Was so absurd klingt, ist schnell erklärt. Die Ausschreibungssumme beträgt 8,4 Millionen Euro ohne Mehrwertsteuer. Die Lebenshilfe und die Arbeitsgemeinschaft sind Onlus-Vereine und damit von der Pflicht befreit, für ihre Leistungen die Mehrwertsteuer in Rechnung zu stellen. Weil sie dem Land keine Rechnung mit Mehrwertsteuer stellen, ist ihr Ausschreibungs-Angebot mit einem ganz geringen Abschlag sozusagen ein Nettoangebot. Das Land zahlt so viel und keinen Cent dazu.
Bei der „Tundo srl“ ist es aber anders. Das kommerzielle Unternehmen unterliegt der normalen Mehrwertsteuerpflicht. Das heißt: Das Land zahlt jenes Gebot, mit dem der Unternehmer aus Apulien die Ausschreibung gewonnen hat, zuzüglich 10 Prozent an Mehrwertsteuer.
Unterm Strich heißt das: Die „Tundo srl“ hat zwar 5 Prozent Abschlag auf die Ausschreibungssumme gemacht, weil das Land aber 10 Prozent an Mehrwertsteuer zahlen muss, kostet das Ganze dem Steuerzahler am Ende um 5 Prozent mehr. Anders als ein Unternehmer kann das Land die Mehrwertsteuer nicht verrechnen. Weil der Steuersitz der „Tundo srl“ in Lecce liegt, fließt das Geld so auch nicht in die Landeskasse zurück.
Im Klartext: Hätte die bisherige Bietergemeinschaft aus Lebenshilfe und Arbeitsgemeinschaft den Dienst mit einem kleinen Abschlag auf die Ausschreibungssumme weitergeführt, hätte sich das Land rund eine halbe Million Euro erspart.

Gefahr in Verzug

Aus Fehlern wird man klug, heißt es. Ob das Sprichwort stimmt, wird sich schnell zeigen. Denn die öffentliche Verwaltung ist in Südtirol gerade dabei, denselben absurden Fehler zu wiederholen.
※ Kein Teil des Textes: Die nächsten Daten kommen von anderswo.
Definition relabel (data : list record) (junk : list Z)
    (id2label_map : gmap Z (gmap Z nat)) (num_train_ids : gmap Z nat)
  : result (list record) :=
  relabel_loop (first_is_dict data) junk id2label_map num_train_ids data.

(** ** Datasets *)

(** The transform is a callable the bookkeeping only tests against [None]. *)
Inductive transform_fn := TransformFn (name : string).

(** The class of a dataset object; a [VideoDataset] has the attributes
    [seq_len] and [sample_method]. *)
Inductive ds_class :=
| BaseDataset
| ImageDataset
| VideoDataset (seq_len : nat) (sample_method : string).

Record dataset := MkDataset {
  cls : ds_class;
  junk_pids : list Z;
  train : list record;
  query : list record;
  gallery : list record;
  transform : option transform_fn;
  mode : string;
  combineall : bool;
  verbose : bool;
  num_train_pids : gmap Z nat;
  num_train_cams : gmap Z nat;
  data_counts : gmap Z (gmap Z nat);
  data : list record
}.

Section combination.

(** The order in which [enumerate(set(dataset_ids))] visits the identities
    collected for a dataset id.  The order of iteration of a Python set is
    fixed by the interpreter, not by this program. *)
Variable set_iter : Z → gset Z → list Z.

(** [id2label_map], one dense labelling per dataset id. *)
Definition make_id2label_map (new_obj_ids : gmap Z (gset Z))
  : gmap Z (gmap Z nat) :=
  map_imap (λ d s, Some (label_map (set_iter d s))) new_obj_ids.
(* ===== verification/Bands.v ===== *)
(** * The banding [CASE WHEN] chains

    Each dimension query of [src/novaAbordagem/analise_churn_completa_2024.py]
    turns a column into a group label with a [CASE WHEN ... END] chain.  They
    are modelled with [Sql.case_when], branch by branch, over the nullable
    column, so that overlapping bounds resolve by the first match and a NULL
    column falls to the [ELSE] branch, as in SQLite. *)

From stdpp Require Import base list strings.
From Stdlib Require Import ZArith QArith String Lia Lqa.
From S2P Require Import Prelude Sql.

Local Open Scope string_scope.

Module Bands.
Import Sql.

(** [analise_1_idade_completa], lines 297-304. *)
Definition faixa_etaria (Idade : option Z) : string :=
  case_when
    [(s_between Idade (Some 18%Z) (Some 25%Z), "18-25 anos");
     (s_between Idade (Some 26%Z) (Some 35%Z), "26-35 anos");
     (s_between Idade (Some 36%Z) (Some 45%Z), "36-45 anos");
     (s_between Idade (Some 46%Z) (Some 55%Z), "46-55 anos");
     (s_gt Idade (Some 55%Z), "55+ anos")]
    "Não informado".

(** [analise_2_renda_completa], lines 362-367. *)
Definition faixa_renda (renda : option Q) : string :=
  case_when
    [(s_lt renda (Some 50000%Q), "Até R$ 50.000/ano");
     (s_between renda (Some 50000%Q) (Some 80000%Q), "R$ 50.000 - R$ 80.000/ano");
     (s_between renda (Some 80000%Q) (Some 120000%Q), "R$ 80.000 - R$ 120.000/ano");
     (s_gt renda (Some 120000%Q), "Acima de R$ 120.000/ano")]
    "Não informado".

(** [analise_3_tempo_conta_completa], lines 427-433. *)
Definition tempo_conta (meses_conta : option Q) : string :=
  case_when
    [(s_le meses_conta (Some 6%Q), "0-6 meses");
     (s_le meses_conta (Some 12%Q), "7-12 meses");
     (s_le meses_conta (Some 24%Q), "13-24 meses");
     (s_le meses_conta (Some 36%Q), "25-36 meses")]
    "Mais de 36 meses".

(** [analise_6_tempo_cartao_completa], lines 647-654: [-1] is the code the
    query gives customers without a card. *)
Definition tempo_cartao (meses_cartao : option Q) : string :=
  case_when
    [(s_eqv meses_cartao (Some (-1)%Q), "Sem Cartão Ativo");
     (s_le meses_cartao (Some 6%Q), "0-6 meses");
     (s_le meses_cartao (Some 12%Q), "7-12 meses");
     (s_le meses_cartao (Some 24%Q), "13-24 meses");
     (s_le meses_cartao (Some 36%Q), "25-36 meses")]
    "Mais de 36 meses".

(** [analise_7_limite_cartao_completa], lines 725-734: [-1] codes a
    customer without transactions. *)
Definition faixa_limite (limite : option Q) : string :=
  case_when
    [(s_eqv limite (Some (-1)%Q), "Sem Limite Definido");
     (s_eqv limite (Some 0%Q), "Limite Zero (Débito)");
     (s_lt limite (Some 1000%Q), "Até R$ 1.000");
     (s_between limite (Some 1000%Q) (Some 2500%Q), "R$ 1.000 - R$ 2.500");
     (s_between limite (Some 2500%Q) (Some 5000%Q), "R$ 2.500 - R$ 5.000");
     (s_between limite (Some 5000%Q) (Some 10000%Q), "R$ 5.000 - R$ 10.000");
     (s_gt limite (Some 10000%Q), "Acima de R$ 10.000")]
    "Outros".

(** ** Deciding the branch conditions *)

(** Split on every comparison of a [CASE] chain over a known value and
    close each branch by linear arithmetic; the chain is unfolded first. *)
Ltac decide_conds :=
  repeat match goal with H : ?P |- _ => match type of P with Prop => revert H end end;
  unfold s_between, s_gt, s_ge, s_lt, s_le, s_eqv;
  cbn [case_when holds s_and negb andb sql_ltb sqlord_Q sqlord_Z];
  repeat match goal with
         | |- context [Qltb ?a ?b] => destruct (Qltb_spec a b)
         | |- context [Z.ltb ?a ?b] => destruct (Z.ltb_spec a b)
         end;
  cbn; intros; try discriminate; try done; try lra; try lia.

Ltac decide_bands :=
  unfold faixa_etaria, faixa_renda, tempo_conta, tempo_cartao, faixa_limite; decide_conds.

(** ** Properties of the bands *)

(** The label "Não informado" ("not informed") is given to every age below
    18, not only to a missing age. *)
Lemma faixa_etaria_nao_informado (n : Z) :
  faixa_etaria (Some n) = "Não informado" <-> (n < 18)%Z.
Proof. decide_bands; split; intros; (discriminate || lia || done || (exfalso; lia)). Qed.

(** The income bands share their bounds; the first match resolves the
    overlap, so the bands are the half-open intervals below, and every known
    income gets an income label. *)
Lemma faixa_renda_intervals (x : Q) :
  ((x < 50000)%Q -> faixa_renda (Some x) = "Até R$ 50.000/ano") /\
  ((50000 <= x <= 80000)%Q -> faixa_renda (Some x) = "R$ 50.000 - R$ 80.000/ano") /\
  ((80000 < x <= 120000)%Q -> faixa_renda (Some x) = "R$ 80.000 - R$ 120.000/ano") /\
  ((120000 < x)%Q -> faixa_renda (Some x) = "Acima de R$ 120.000/ano").
Proof. repeat split; intros; decide_bands. Qed.

(** The [ELSE 'Outros'] branch of the limit bands is taken only by a NULL
    limit, which the query filters out before ([WHERE ... IS NOT NULL]). *)
Lemma faixa_limite_outros (l : option Q) : faixa_limite l = "Outros" <-> l = None.
Proof. destruct l as [x|]; [|done]. decide_bands; split; intros; (discriminate || lra || done || (exfalso; lra)). Qed.

End Bands.
Lemma tempo_conta_sem_data_witness :
  In (List.hd (Cliente.cli None None None None None None None) exemplo_clientes) exemplo_clientes /\
  Dates.julianday (Cliente.Data_Criacao_Conta
    (List.hd (Cliente.cli None None None None None None None) exemplo_clientes)) = None /\
  exists a, In ("Mais de 36 meses"%string, a)
              (analise_3_tempo_conta_completa exemplo_clientes exemplo_transacoes) /\ 1 <= total a.
Proof.
  assert (In (List.hd (Cliente.cli None None None None None None None) exemplo_clientes)
             exemplo_clientes) as H1 by (simpl; left; reflexivity).
  assert (Dates.julianday (Cliente.Data_Criacao_Conta
    (List.hd (Cliente.cli None None None None None None None) exemplo_clientes)) = None)
    as H2 by reflexivity.
  split; [exact H1|]. split; [exact H2|]. exact (tempo_conta_sem_data _ _ _ H1 H2).
Defined.

Lemma ativo_90_dias_witness :
  Schema.datas_pandas exemplo_transacoes /\
  (holds (s_in (Some 3%Z) (clientes_ativos_2024 corte_90 exemplo_transacoes)) = true <->
   exists tx st, In tx (Schema.tx_of exemplo_transacoes (Some 3%Z)) /\
     data_em_dias (Transacao.Data tx) st /\
     (Dates.jd_day 2024 12 30 - Dates.jd_day (Dates.ano st) (Dates.mes st) (Dates.dia st) <= 90)%Z).
Proof. split; [exact exemplo_datas|]. exact (ativo_90_dias _ _ exemplo_datas). Defined.

Lemma analise_percentuais_witness :
  In exemplo_linha (analise Bands.faixa_etaria (todos_clientes_idade exemplo_clientes)
                      corte_90 exemplo_transacoes) /\
  (0 <= perc_nunca_ativaram (snd exemplo_linha) <= 100)%Q /\
  (0 <= perc_inativos (snd exemplo_linha) <= 100)%Q /\
  (0 <= impacto_total (snd exemplo_linha) <= 100)%Q /\
  (- (3 # 200) <= impacto_total (snd exemplo_linha) -
     (perc_nunca_ativaram (snd exemplo_linha) + perc_inativos (snd exemplo_linha)) <= 3 # 200)%Q.
Proof.
  assert (In exemplo_linha (analise Bands.faixa_etaria (todos_clientes_idade exemplo_clientes)
                              corte_90 exemplo_transacoes)) as H
    by (vm_compute; left; reflexivity).
  split; [exact H|]. exact (analise_percentuais _ _ _ _ _ _ H).
Defined.

End Classifier.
Derzeit laufen zwei weitere Ausschreibungen für den Transport- und Begleitdienst für Menschen mit Behinderungen. Die Bezirksgemeinschaft Salten-Schlern hat den Dienst ab 1. Jänner 2015 für drei Jahre ausgeschrieben, ebenso die Bezirksgemeinschaft Vinschgau.
Bei der ersten Ausschreibung geht es um 1.274.826,15 Euro, bei der zweiten um 535.849,26 Euro.
In beiden Ausschreibungen sind die Angebote ohne Mehrwertsteuer vorzulegen, und es könnte sich somit genau das wiederholen, was jetzt auf Landesebene passiert ist. Gewinnt auch dort ein kommerzielles Unternehmen, könnte es am Ende ordentlich teurer werden.